Une enquête sur la fuite de données personnelles à la banque américaine Capital One a été ouverte par le Commissariat à la protection de la vie privée du Canada à la suite de plaintes de citoyens, a annoncé l’organisme hier. Environ 6 millions de Canadiens sont touchés par la fuite, qui concerne, dans certains cas, le numéro d’assurance sociale des clients. Le Commissariat a aussi rappelé que Capital One ne communiquerait pas par téléphone ou par courriel avec les clients concernés. Plus de 100 millions de clients américains ont aussi été victimes du vol. Rappelons que Paige Thompson, une Américaine de 33 ans, a été arrêtée lundi à Seattle par les policiers en lien avec cette affaire ; si elle est reconnue coupable, elle encourt cinq ans de prison et une amende de 250 000 $.

La Presse

Fuites de données

Les archivistes médicaux veulent éviter une fuite comme chez Desjardins

Sans un renforcement des lois et une réglementation plus stricte du secteur privé, le système de santé québécois est vulnérable à une fuite comme celle survenue chez Desjardins, croit l’Association des gestionnaires de l’information de la santé du Québec (AGISQ).

« Je pense que la sécurité des informations en santé devrait être aussi forte que celle de l’armée », explique Alexandre Allard, président de l’AGISQ, qui représente les archivistes médicaux de la province.

M. Allard souhaiterait que le gouvernement provincial renforce sa Loi sur la protection des renseignements personnels afin de mieux protéger les dossiers de 8 millions de Québécois.

« La Loi dit ce que les établissements sont obligés de faire, mais pas la façon dont elles doivent le faire. Puisque ce n’est pas écrit, ça veut dire que tout est permis. »

— Alexandre Allard, président de l’AGISQ

Il voudrait que les protocoles soient mieux normés afin d’assurer un niveau de sécurité plus uniforme. Selon lui, certains secteurs du réseau de la santé sont très bien sécurisés, alors que d’autres, non.

Le secteur privé ne doit pas échapper à cette réglementation plus stricte, explique le président de l’AGISQ. « Un bureau de médecine privée est responsable de la sécurité de son information, s’il y a une brèche, c’est de sa faute », indique-t-il. Selon lui, le Québec pourrait s’inspirer de pays européens où les entreprises privées doivent prouver aux autorités que la sécurité des données de leurs usagers est exemplaire.

Des doutes sur la centralisation

Le projet du gouvernement du Québec de centraliser les données et d’en confier une partie au secteur privé ne réglera pas tous les problèmes, selon M. Allard.

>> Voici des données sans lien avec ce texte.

(* ===== verification/PermissionTheorems.v ===== *)
(** * x/permission and the permission checks of x/storage: theorems

    The store of policies as a map of grants, expiry, garbage collection, the
    verdicts of the permission checks and the accounting of size limits, each
    with a witness on small states; and the byte keys of [types/keys.go]. *)

From Stdlib Require Import Ascii DecimalString DecimalN.
From S2P Require Import Prelude StorageTypes Bytes Grn Permission PermissionKeeper.
From S2P Require Import PermissionFacts PermissionRefine PermissionRemove PermissionEval.
From S2P Require Import StoragePermission StoragePermissionFacts StorageGC StorageGCFacts.

(** ** x/permission: concrete instances

    Concrete text forms (hexadecimal addresses, decimal numbers, literal
    patterns) for the parameters of the model, and concrete states on which
    the theorems are applied. *)

(** ** Addresses in hexadecimal *)

Definition hex_digit (d : Z) : ascii :=
  ascii_of_N (Z.to_N (if d <? 10 then 48 + d else 87 + d)).

Definition digit_val (c : ascii) : option Z :=
  let b := byte_of c in
  if in_range 48 57 b then Some (b - 48)
  else if in_range 97 102 b then Some (b - 87) else None.

Fixpoint hex_text (n : nat) (x : Z) : string :=
  match n with
  | O => EmptyString
  | S n' => String (hex_digit (x / 16 ^ Z.of_nat n' mod 16)) (hex_text n' x)
  end.

Fixpoint hex_value (acc : Z) (s : string) : option Z :=
  match s with
  | EmptyString => Some acc
  | String c s' => match digit_val c with None => None | Some d => hex_value (acc * 16 + d) s' end
  end.

#[global] Instance hex_addresses : AddressText := {
  acc_String a := ("0x" +:+ hex_text 40 a);
  AccAddressFromHexUnsafe s :=
    match CutPrefix s "0x" with
    | None => None
    | Some digits => if (String.length digits =? 40)%nat then hex_value 0 digits else None
    end;
}.

Lemma hex_digit_ok d :
  0 <= d < 16 -> digit_val (hex_digit d) = Some d /\ Ascii.eqb (hex_digit d) ":" = false.
Proof.
  intros Hd. assert (d ∈ [0; 1; 2; 3; 4; 5; 6; 7; 8; 9; 10; 11; 12; 13; 14; 15]) as Hin
    by (rewrite !elem_of_cons; lia).
  repeat (apply elem_of_cons in Hin as [-> |Hin]; [done|]). by apply not_elem_of_nil in Hin.
Qed.

Lemma hex_text_length n x : String.length (hex_text n x) = n.
Proof. induction n; cbn; congruence. Qed.

Lemma hex_text_value n x acc :
  hex_value acc (hex_text n x) = Some (acc * 16 ^ Z.of_nat n + x mod 16 ^ Z.of_nat n).
Proof.
  revert acc. induction n as [|n IH]; intros acc; cbn [hex_text hex_value].
  { rewrite Z.mod_1_r. f_equal. lia. }
  destruct (hex_digit_ok (x / 16 ^ Z.of_nat n mod 16)) as [-> _]; [by apply Z.mod_pos_bound|].
  rewrite IH, Nat2Z.inj_succ, Z.pow_succ_r by lia. f_equal.
  assert (0 < 16 ^ Z.of_nat n) by (apply Z.pow_pos_nonneg; lia).
  rewrite (Z.mul_comm 16), Z.rem_mul_r by lia. lia.
Qed.

Lemma hex_text_no_colon n x : has ":" (hex_text n x) = false.
Proof.
  induction n as [|n IH]; [done|]. cbn [hex_text has].
  destruct (hex_digit_ok (x / 16 ^ Z.of_nat n mod 16)) as [_ ->]; [by apply Z.mod_pos_bound|].
  done.
Qed.

#[global] Instance hex_address_laws : AddressTextLaws.
Proof.
  split.
  - intros a Ha. unfold AccAddressFromHexUnsafe, acc_String, hex_addresses.
    rewrite CutPrefix_app, hex_text_length, hex_text_value. cbn [Nat.eqb].
    rewrite Z.mod_small; [done|]. by replace (16 ^ Z.of_nat 40) with (256 ^ 20).
  - intros a. unfold acc_String, hex_addresses. rewrite has_app. by rewrite hex_text_no_colon.
Qed.

(** ** Decimal numbers and literal patterns *)

#[global] Instance decimals : UintText := {
  ParseUint s := match NilZero.uint_of_string s with
                 | None => None
                 | Some d => Some (Z.of_N (N.of_uint d))
                 end;
  uint_String n := NilZero.string_of_uint (N.to_uint (Z.to_N n));
}.

#[global] Instance literal_patterns : Regexps := {
  regexp_Compile r := if has "[" r then None else Some (String.eqb r);
}.

(** ** States *)

Definition perm0 : PermState := set_params DefaultParams empty_state.

Lemma perm0_ok : perm_ok perm0.
Proof.
  split; [split|split|].
  - intros [[rt rid] [a|g]] id; cbn; by rewrite lookup_empty.
  - intros id p. cbn. by rewrite lookup_empty.
  - intros t id. cbn. rewrite lookup_empty. setoid_rewrite lookup_empty. naive_solver.
  - intros rt rid a. cbn. rewrite lookup_empty. by intros [].
  - intros rt rid items. cbn. by rewrite lookup_empty.
  - by cbn.
Qed.

Lemma perm0_wf : policies_wf perm0.
Proof. intros id p. cbn. by rewrite lookup_empty. Qed.

(** The outcome and the state of a policy put *)
Lemma put_keeps s p k id :
  perm_ok s -> target p = Some k -> keyed k = true -> (PutPolicy p s).1 = Ret id ->
  perm_ok (PutPolicy p s).2 /\
  (policies_wf s -> Forall well_formed (p_Statements p) -> policies_wf (PutPolicy p s).2).
Proof.
  intros Hok Ht Hk Hret. pose proof (PutPolicy_put s p k Hok Ht Hk) as Hput. unfold put_spec in Hput.
  assert (exists s', (PutPolicy p s).2 = s' /\ stores s k (Some (granted p)) s')
    as (s' & -> & Hst).
  { destruct (group_full s k); [by rewrite Hput in Hret|].
    destruct (policy_id s k); [by destruct Hput as (s' & -> & ?); exists s'|].
    destruct (_ <? _); [by destruct Hput as (s' & -> & ?); exists s'|congruence]. }
  split; [apply Hst|]. intros Hwf Hp. by eapply stores_wf.
Qed.

(** Account 7 may create 100 bytes in bucket 1; group 5 may read it. *)
Definition quota : Statement :=
  mkStatement EFFECT_ALLOW [ACTION_CREATE_OBJECT] [] None (Some 100).
Definition policy7 : Policy :=
  mkPolicy 0 (NewPrincipalWithAccount 7) RESOURCE_TYPE_BUCKET 1 [quota] (Some 50).
Definition reading : Statement :=
  mkStatement EFFECT_ALLOW [ACTION_GET_OBJECT] ["grn:o::bucket/object"%string] None None.
Definition policy5 : Policy :=
  mkPolicy 0 (NewPrincipalWithGroupID 5) RESOURCE_TYPE_BUCKET 1 [reading] None.

Definition perm1 : PermState := (PutPolicy policy7 perm0).2.
Definition perm2 : PermState := (PutPolicy policy5 perm1).2.

Lemma statements_wf : Forall well_formed [quota] /\ Forall well_formed [reading].
Proof. split; repeat constructor. by eexists. Qed.

Lemma perm1_ok : perm_ok perm1 /\ policies_wf perm1.
Proof.
  destruct (put_keeps perm0 policy7 (RESOURCE_TYPE_BUCKET, 1, GAccount 7) 1 perm0_ok)
    as [Hok Hwf]; [by_eval..|]. split; [done|]. apply Hwf; [apply perm0_wf|apply statements_wf].
Qed.

Lemma perm2_ok : perm_ok perm2 /\ policies_wf perm2.
Proof.
  destruct perm1_ok as [Hok1 Hwf1].
  destruct (put_keeps perm1 policy5 (RESOURCE_TYPE_BUCKET, 1, GGroup 5) 2 Hok1)
    as [Hok Hwf]; [by_eval..|]. split; [done|]. apply Hwf; [done|apply statements_wf].
Qed.

Definition bucket1 : BucketInfo := mkBucket (acc_String 9) "bucket"
  VISIBILITY_TYPE_PRIVATE 1 SOURCE_TYPE_ORIGIN 0 9 1 0 BUCKET_STATUS_CREATED false.
Definition object3 : ObjectInfo :=
  mkObject (acc_String 9) EmptyString "bucket" "object" 3 1 100 VISIBILITY_TYPE_INHERIT
    "text/plain" 0 OBJECT_STATUS_SEALED 0 SOURCE_TYPE_ORIGIN [] false 0 EmptyString 0.
Definition group5 : GroupInfo := mkGroup (acc_String 9) "readers" 5.
Definition resources0 : Resources :=
  mkResources {["bucket"%string := 1]} {[1 := bucket1]} {[("bucket", "object")%string := 3]}
    {[3 := object3]} {[(9, "readers"%string) := 5]} {[5 := group5]}.
Definition ctx0 : PermCtx := mkPermCtx 20 true.

(** Bucket 1 was deleted at height 4. *)
Definition gc0 : GCState := mkGCState perm2 {[4 := mkDeleteInfo (Some [1]) None None]} None.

En février, le ministre de la Transformation numérique gouvernementale, Éric Caire, avait annoncé vouloir centraliser sur trois serveurs les données de l’État. Le reste des informations, soit 80 %, serait confié au privé, à des entreprises comme Google, Microsoft ou Amazon.

La centralisation augmente le risque d’une fuite massive de données, selon M. Allard.

« Si tout est au même endroit et qu’il y a une brèche, la personne aura accès à 100 % de vos données médicales. » — Alexandre Allard

Afin d’améliorer la sécurité, le président de l’AGISQ encourage plutôt le gouvernement provincial à mettre sur pied une commission parlementaire sur la sécurité des données personnelles au Québec.